- **What the task requires**: Output exactly the lines that run from the top of the entries to the line holding "unfold trace in Hft;", including both of those lines.

- **Available records**:

====

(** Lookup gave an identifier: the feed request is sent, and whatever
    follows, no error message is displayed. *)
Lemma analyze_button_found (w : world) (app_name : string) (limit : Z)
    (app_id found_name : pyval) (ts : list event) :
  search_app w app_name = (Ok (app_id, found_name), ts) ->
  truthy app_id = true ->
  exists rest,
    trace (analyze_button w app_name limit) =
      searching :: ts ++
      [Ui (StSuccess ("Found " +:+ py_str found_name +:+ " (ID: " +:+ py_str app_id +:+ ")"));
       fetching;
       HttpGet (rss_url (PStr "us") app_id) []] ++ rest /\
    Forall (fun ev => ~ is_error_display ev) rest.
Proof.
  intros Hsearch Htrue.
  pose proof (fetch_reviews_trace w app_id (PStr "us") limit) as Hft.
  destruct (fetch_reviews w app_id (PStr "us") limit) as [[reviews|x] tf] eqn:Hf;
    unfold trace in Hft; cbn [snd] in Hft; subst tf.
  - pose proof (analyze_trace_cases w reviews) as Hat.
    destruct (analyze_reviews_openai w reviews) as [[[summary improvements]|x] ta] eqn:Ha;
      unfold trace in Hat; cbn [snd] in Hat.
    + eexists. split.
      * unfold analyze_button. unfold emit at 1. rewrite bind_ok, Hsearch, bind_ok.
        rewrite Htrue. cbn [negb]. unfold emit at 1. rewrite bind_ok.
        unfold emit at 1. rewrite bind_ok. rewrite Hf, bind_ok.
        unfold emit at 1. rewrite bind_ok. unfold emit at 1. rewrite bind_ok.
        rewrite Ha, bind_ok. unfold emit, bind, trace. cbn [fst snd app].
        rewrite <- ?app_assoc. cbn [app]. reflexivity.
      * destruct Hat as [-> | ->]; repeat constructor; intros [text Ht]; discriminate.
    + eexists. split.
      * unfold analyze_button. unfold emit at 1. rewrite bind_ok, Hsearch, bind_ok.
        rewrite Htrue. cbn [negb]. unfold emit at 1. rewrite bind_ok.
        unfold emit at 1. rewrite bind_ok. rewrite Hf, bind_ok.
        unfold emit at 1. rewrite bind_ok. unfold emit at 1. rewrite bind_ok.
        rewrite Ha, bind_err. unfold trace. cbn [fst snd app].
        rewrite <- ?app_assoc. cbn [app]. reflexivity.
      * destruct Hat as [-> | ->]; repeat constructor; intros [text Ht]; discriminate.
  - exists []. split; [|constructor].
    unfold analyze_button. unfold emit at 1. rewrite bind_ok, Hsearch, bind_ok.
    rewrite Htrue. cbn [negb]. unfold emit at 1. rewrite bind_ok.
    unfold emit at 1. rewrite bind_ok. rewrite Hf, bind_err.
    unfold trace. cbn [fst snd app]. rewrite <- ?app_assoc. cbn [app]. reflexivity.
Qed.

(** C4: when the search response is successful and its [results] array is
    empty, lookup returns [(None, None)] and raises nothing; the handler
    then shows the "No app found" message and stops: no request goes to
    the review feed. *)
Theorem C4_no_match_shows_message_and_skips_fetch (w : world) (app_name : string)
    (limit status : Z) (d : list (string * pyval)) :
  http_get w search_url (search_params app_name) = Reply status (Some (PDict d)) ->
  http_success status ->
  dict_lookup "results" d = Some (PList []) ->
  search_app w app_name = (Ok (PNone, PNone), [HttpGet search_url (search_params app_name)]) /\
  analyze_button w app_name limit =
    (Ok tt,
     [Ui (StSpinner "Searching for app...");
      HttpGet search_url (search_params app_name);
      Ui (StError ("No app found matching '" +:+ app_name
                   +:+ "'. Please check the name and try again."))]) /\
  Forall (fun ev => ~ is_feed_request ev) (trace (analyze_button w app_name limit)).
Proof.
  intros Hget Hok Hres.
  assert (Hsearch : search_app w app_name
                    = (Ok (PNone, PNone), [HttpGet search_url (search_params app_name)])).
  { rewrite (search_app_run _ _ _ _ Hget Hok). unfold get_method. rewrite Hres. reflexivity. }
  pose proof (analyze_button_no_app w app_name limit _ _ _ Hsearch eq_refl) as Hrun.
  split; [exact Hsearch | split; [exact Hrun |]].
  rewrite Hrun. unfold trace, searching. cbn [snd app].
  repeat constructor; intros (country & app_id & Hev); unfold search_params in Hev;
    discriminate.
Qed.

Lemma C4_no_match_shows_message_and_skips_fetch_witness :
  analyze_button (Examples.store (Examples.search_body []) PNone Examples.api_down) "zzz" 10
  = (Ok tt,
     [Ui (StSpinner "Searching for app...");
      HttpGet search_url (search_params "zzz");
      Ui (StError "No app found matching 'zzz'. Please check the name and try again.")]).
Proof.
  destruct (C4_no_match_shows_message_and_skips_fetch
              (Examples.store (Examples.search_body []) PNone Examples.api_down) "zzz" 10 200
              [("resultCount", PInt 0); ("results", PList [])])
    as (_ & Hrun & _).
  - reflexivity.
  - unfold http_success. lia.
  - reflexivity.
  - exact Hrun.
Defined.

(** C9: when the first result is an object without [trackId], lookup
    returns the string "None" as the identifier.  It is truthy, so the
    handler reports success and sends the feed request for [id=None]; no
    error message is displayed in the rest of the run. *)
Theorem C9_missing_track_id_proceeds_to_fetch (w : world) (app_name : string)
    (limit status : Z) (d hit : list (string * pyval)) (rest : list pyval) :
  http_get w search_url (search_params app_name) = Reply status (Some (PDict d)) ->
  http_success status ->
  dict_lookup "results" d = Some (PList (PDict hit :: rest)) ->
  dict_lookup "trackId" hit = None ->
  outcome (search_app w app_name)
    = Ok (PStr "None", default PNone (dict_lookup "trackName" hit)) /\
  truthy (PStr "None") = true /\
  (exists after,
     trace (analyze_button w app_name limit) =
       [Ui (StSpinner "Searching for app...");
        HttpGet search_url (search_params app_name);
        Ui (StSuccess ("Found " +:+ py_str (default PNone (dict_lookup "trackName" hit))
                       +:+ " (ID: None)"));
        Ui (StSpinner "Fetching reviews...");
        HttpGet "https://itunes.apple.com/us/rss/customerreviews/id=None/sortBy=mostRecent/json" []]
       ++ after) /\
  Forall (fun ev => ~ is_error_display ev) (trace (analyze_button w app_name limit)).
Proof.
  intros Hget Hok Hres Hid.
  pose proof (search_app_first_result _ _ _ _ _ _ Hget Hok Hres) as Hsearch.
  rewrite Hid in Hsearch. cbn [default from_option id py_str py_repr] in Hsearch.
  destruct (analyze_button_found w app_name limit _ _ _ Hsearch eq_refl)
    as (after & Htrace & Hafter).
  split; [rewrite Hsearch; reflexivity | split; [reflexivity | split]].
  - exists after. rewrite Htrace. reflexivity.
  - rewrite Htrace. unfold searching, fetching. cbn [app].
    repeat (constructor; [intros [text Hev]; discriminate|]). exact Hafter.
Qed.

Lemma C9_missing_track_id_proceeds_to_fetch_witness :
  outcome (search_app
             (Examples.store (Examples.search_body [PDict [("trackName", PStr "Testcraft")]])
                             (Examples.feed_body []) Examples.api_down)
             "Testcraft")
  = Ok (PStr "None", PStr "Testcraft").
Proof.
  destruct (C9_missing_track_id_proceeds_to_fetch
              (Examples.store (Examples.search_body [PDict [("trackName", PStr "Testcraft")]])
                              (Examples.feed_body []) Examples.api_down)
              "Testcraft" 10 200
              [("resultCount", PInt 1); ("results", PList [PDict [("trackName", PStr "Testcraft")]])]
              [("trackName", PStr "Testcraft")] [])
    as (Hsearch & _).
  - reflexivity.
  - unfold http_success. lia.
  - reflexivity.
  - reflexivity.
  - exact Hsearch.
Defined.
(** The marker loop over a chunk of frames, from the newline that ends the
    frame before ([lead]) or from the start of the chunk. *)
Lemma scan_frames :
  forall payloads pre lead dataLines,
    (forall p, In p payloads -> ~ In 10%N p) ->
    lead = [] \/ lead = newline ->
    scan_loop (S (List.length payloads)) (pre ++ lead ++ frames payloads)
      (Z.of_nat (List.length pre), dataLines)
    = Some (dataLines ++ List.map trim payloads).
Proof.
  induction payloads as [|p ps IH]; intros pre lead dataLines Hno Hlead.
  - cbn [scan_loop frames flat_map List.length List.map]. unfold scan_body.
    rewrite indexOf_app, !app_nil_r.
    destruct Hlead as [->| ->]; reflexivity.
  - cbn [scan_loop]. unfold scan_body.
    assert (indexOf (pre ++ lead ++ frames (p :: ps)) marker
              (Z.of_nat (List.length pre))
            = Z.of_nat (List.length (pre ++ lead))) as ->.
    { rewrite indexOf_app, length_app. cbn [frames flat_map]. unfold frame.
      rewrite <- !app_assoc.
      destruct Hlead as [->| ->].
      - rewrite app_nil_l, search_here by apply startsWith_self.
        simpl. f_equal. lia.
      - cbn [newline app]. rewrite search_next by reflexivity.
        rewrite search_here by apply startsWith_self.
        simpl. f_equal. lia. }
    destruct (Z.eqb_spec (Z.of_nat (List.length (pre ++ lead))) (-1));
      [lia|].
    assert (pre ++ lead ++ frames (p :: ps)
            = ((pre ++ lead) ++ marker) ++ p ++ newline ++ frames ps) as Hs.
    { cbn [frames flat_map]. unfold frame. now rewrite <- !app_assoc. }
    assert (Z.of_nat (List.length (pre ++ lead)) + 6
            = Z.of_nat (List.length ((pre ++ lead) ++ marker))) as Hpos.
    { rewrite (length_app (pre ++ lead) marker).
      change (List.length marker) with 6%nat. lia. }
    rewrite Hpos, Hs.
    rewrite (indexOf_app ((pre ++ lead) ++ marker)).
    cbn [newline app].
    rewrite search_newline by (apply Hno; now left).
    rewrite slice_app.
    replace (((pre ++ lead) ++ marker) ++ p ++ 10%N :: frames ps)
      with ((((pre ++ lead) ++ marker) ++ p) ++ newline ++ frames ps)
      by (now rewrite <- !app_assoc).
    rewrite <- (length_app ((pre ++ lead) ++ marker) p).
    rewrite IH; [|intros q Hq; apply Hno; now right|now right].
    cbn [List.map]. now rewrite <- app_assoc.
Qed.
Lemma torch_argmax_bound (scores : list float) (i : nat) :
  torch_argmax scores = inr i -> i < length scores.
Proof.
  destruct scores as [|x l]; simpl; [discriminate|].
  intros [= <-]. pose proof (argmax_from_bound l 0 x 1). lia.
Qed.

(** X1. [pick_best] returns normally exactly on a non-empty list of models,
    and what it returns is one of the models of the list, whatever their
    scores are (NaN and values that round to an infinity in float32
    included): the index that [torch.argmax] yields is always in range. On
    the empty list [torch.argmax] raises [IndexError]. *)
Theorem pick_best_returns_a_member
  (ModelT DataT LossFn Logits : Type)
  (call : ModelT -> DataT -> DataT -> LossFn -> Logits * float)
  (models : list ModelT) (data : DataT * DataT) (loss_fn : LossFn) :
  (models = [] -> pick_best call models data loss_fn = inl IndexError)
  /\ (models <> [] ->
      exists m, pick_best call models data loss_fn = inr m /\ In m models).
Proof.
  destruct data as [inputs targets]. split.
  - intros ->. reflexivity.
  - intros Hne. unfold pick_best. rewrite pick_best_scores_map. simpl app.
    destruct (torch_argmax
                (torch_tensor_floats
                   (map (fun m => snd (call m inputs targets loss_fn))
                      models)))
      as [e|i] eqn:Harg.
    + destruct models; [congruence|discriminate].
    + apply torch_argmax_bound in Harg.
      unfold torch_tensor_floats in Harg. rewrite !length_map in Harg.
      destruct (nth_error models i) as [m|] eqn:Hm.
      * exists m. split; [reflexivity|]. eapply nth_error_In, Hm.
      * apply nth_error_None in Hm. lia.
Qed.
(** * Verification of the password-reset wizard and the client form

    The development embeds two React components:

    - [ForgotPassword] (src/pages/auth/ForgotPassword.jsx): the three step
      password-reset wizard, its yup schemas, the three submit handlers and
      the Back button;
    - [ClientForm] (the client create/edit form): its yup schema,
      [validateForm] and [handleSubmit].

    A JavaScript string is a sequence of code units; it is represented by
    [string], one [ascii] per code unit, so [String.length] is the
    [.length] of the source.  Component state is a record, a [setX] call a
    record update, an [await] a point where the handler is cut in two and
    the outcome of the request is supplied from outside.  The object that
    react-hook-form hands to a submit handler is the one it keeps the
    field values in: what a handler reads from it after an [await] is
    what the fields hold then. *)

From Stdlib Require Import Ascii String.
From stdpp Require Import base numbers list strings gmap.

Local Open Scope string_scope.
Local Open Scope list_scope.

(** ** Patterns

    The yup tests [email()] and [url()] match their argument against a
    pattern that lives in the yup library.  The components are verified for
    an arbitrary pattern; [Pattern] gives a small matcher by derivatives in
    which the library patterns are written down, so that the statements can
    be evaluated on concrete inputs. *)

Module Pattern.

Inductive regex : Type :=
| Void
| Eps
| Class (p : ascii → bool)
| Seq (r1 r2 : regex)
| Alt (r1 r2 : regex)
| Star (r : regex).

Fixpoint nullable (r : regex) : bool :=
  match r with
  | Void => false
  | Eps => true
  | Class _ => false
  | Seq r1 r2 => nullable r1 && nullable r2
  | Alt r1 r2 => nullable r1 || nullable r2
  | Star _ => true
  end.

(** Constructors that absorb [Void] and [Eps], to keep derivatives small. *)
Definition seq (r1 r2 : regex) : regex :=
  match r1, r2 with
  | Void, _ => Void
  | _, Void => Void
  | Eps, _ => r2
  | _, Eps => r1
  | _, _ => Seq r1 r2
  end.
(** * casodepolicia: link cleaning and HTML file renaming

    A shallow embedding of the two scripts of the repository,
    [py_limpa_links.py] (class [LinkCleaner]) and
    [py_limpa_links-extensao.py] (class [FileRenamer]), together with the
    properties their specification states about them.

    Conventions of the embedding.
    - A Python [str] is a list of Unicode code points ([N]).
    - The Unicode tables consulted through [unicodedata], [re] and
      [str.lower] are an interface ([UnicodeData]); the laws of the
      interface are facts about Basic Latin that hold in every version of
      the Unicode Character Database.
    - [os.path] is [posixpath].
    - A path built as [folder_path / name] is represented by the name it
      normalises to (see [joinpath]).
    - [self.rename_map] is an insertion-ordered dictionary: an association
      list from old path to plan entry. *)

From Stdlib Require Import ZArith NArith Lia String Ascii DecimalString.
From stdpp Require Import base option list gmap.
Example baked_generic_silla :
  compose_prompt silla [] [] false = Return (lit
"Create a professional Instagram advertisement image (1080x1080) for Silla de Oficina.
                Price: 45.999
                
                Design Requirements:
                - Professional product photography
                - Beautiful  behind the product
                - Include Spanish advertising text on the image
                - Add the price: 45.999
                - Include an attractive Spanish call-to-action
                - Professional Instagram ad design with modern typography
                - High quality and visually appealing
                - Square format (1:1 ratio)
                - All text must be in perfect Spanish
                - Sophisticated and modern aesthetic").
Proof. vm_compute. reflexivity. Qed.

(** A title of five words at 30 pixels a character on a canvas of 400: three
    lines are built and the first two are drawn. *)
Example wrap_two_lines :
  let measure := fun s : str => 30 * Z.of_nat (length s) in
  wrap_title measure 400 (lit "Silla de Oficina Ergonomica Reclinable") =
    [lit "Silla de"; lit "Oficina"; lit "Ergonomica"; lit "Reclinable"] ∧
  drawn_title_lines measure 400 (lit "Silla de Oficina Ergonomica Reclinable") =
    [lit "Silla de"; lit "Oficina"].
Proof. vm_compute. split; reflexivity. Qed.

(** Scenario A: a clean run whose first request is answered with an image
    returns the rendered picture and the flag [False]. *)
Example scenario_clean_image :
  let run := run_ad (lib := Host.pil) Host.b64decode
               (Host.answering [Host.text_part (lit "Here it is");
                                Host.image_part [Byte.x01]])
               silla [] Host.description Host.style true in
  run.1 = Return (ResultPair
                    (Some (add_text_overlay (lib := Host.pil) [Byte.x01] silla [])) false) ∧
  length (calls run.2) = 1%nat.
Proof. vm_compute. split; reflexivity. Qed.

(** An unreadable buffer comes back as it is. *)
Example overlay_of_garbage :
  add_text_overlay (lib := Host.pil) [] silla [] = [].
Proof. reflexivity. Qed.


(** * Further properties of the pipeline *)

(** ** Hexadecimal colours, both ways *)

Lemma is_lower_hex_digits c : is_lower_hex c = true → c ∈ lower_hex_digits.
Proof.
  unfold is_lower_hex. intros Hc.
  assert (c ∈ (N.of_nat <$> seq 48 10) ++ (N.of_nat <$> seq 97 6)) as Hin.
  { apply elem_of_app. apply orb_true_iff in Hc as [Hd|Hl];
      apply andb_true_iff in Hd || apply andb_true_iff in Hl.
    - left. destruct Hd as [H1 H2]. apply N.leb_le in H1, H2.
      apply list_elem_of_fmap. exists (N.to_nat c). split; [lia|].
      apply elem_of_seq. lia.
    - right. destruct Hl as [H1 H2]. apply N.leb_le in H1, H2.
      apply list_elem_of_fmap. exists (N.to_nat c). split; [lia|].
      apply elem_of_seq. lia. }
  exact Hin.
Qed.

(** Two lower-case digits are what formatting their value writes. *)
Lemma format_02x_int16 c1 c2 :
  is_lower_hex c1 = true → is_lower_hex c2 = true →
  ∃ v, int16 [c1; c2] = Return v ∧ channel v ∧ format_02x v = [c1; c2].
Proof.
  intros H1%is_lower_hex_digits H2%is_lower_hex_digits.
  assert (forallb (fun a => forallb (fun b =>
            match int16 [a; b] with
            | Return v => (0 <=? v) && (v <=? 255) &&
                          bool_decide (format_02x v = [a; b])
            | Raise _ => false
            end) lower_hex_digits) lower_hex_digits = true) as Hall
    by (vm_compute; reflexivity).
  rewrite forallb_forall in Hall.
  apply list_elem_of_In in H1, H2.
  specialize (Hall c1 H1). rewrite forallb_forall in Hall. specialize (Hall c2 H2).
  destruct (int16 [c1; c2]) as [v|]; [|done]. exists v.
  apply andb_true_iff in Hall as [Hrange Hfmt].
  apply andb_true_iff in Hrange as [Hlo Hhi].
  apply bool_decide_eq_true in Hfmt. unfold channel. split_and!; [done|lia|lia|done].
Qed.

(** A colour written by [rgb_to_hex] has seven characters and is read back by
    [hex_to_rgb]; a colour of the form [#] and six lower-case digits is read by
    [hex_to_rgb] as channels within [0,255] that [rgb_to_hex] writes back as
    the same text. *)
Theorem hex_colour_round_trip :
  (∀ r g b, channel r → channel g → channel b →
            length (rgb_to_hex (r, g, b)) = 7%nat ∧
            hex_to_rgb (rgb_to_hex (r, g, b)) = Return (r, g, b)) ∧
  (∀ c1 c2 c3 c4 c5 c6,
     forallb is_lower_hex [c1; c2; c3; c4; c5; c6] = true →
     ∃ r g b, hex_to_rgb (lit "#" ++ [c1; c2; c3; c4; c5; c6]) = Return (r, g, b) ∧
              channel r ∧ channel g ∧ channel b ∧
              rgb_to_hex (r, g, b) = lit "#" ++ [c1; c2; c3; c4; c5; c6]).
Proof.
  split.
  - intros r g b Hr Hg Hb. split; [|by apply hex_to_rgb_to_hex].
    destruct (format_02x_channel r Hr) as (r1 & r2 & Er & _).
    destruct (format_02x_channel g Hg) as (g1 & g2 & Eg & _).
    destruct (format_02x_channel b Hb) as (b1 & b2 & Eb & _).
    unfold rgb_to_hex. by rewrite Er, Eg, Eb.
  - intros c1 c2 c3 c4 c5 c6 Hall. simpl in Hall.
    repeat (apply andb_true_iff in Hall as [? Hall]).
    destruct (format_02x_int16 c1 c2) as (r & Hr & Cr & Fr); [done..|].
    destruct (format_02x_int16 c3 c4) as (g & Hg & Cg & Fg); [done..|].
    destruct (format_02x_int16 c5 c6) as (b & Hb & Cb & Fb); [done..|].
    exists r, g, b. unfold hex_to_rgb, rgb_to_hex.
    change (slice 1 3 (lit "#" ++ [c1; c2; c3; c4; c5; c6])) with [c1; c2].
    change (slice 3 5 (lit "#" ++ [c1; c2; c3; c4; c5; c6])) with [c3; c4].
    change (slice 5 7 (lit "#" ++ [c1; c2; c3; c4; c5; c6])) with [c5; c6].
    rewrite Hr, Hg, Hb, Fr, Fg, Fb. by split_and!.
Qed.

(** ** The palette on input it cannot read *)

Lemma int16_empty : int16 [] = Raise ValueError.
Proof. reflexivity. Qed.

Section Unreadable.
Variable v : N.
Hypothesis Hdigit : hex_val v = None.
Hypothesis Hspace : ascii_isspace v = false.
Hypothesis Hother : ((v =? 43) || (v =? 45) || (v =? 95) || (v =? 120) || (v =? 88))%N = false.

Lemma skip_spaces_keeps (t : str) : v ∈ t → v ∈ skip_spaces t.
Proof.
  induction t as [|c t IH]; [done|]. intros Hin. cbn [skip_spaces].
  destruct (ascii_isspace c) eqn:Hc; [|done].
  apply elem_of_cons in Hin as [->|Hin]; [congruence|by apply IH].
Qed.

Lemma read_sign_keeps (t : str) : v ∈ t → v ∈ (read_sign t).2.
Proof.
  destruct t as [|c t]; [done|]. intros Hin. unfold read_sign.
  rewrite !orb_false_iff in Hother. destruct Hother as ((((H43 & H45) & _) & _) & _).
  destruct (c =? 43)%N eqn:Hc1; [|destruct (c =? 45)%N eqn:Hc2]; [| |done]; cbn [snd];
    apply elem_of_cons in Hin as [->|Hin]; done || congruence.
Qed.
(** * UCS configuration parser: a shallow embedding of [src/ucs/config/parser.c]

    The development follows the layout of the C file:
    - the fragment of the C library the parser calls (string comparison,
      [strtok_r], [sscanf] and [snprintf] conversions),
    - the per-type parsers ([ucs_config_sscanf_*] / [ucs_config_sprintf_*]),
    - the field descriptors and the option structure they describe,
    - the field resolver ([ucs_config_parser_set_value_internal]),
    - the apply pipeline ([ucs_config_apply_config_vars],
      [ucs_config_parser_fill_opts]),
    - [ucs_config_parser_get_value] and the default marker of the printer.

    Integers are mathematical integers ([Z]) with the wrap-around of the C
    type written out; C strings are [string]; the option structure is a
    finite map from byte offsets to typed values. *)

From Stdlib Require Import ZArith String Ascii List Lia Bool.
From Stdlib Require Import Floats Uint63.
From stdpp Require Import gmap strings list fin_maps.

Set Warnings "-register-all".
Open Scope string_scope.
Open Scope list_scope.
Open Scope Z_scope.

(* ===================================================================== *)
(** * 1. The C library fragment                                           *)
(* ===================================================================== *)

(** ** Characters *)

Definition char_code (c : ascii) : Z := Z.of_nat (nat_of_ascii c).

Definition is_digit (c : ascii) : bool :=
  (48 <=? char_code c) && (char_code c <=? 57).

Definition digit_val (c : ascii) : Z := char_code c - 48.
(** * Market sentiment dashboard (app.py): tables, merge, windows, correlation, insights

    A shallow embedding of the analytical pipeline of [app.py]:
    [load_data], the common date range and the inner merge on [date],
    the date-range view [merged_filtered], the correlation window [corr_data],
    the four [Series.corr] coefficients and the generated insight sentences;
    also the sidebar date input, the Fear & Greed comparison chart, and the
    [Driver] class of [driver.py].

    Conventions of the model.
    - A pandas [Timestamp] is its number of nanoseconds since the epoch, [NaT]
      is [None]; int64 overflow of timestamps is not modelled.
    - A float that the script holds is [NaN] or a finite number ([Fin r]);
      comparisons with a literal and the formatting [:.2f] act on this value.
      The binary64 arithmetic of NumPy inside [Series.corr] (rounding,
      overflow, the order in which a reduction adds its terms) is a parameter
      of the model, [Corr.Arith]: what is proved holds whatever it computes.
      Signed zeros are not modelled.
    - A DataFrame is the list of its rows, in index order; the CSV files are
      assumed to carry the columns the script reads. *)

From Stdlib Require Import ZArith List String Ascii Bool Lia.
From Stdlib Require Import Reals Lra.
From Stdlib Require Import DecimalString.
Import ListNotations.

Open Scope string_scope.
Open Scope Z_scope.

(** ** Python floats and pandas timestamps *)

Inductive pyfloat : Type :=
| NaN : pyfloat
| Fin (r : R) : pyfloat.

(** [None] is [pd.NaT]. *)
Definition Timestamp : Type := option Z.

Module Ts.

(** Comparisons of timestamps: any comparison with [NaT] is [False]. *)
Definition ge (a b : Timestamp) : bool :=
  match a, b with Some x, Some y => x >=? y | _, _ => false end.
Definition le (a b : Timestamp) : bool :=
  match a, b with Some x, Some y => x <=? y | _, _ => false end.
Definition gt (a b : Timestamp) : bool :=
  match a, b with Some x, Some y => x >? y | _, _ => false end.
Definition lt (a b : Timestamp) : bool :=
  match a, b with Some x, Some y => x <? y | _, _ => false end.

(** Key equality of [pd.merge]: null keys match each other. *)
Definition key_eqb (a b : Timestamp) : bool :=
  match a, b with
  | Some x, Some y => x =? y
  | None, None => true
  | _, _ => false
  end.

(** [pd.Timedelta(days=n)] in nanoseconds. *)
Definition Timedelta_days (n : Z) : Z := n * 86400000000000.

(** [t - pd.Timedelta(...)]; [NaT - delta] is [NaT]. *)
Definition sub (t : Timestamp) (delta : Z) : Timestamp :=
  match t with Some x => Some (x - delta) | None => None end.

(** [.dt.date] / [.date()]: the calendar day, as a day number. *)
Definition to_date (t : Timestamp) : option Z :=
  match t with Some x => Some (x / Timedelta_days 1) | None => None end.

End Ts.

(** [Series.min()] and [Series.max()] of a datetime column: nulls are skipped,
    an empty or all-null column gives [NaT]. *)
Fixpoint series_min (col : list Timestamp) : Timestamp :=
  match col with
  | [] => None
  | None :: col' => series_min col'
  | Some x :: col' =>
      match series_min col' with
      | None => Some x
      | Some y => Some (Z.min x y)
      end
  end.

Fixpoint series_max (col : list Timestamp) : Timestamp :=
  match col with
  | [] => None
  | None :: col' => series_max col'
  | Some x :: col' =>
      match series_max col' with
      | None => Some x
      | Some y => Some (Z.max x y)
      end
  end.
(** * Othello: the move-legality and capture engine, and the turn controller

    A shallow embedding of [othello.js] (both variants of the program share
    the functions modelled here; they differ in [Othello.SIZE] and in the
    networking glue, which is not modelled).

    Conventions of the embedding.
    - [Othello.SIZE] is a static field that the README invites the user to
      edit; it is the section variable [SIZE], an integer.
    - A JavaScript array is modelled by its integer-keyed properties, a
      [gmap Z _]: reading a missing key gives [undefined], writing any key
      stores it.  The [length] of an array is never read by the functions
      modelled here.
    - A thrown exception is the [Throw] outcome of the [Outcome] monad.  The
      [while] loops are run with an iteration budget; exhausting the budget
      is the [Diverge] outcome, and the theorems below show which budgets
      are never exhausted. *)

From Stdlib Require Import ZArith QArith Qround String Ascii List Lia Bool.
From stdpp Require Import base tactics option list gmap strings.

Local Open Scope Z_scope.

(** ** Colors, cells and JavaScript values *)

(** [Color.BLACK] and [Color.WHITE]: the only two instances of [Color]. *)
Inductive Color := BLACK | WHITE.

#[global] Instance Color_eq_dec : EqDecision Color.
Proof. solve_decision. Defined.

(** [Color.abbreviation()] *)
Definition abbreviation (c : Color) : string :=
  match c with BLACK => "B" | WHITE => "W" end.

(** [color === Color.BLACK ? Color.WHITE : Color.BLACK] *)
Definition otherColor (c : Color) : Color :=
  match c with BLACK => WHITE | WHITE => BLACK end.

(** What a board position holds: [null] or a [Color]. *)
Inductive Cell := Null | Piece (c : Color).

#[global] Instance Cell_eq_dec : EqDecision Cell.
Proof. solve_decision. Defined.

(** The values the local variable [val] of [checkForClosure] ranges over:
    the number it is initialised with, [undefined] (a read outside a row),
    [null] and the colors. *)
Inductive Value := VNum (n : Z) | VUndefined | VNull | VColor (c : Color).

====

- **Reply**:
(** Lookup gave an identifier: the feed request is sent, and whatever
    follows, no error message is displayed. *)
Lemma analyze_button_found (w : world) (app_name : string) (limit : Z)
    (app_id found_name : pyval) (ts : list event) :
  search_app w app_name = (Ok (app_id, found_name), ts) ->
  truthy app_id = true ->
  exists rest,
    trace (analyze_button w app_name limit) =
      searching :: ts ++
      [Ui (StSuccess ("Found " +:+ py_str found_name +:+ " (ID: " +:+ py_str app_id +:+ ")"));
       fetching;
       HttpGet (rss_url (PStr "us") app_id) []] ++ rest /\
    Forall (fun ev => ~ is_error_display ev) rest.
Proof.
  intros Hsearch Htrue.
  pose proof (fetch_reviews_trace w app_id (PStr "us") limit) as Hft.
  destruct (fetch_reviews w app_id (PStr "us") limit) as [[reviews|x] tf] eqn:Hf;
    unfold trace in Hft; cbn [snd] in Hft; subst tf.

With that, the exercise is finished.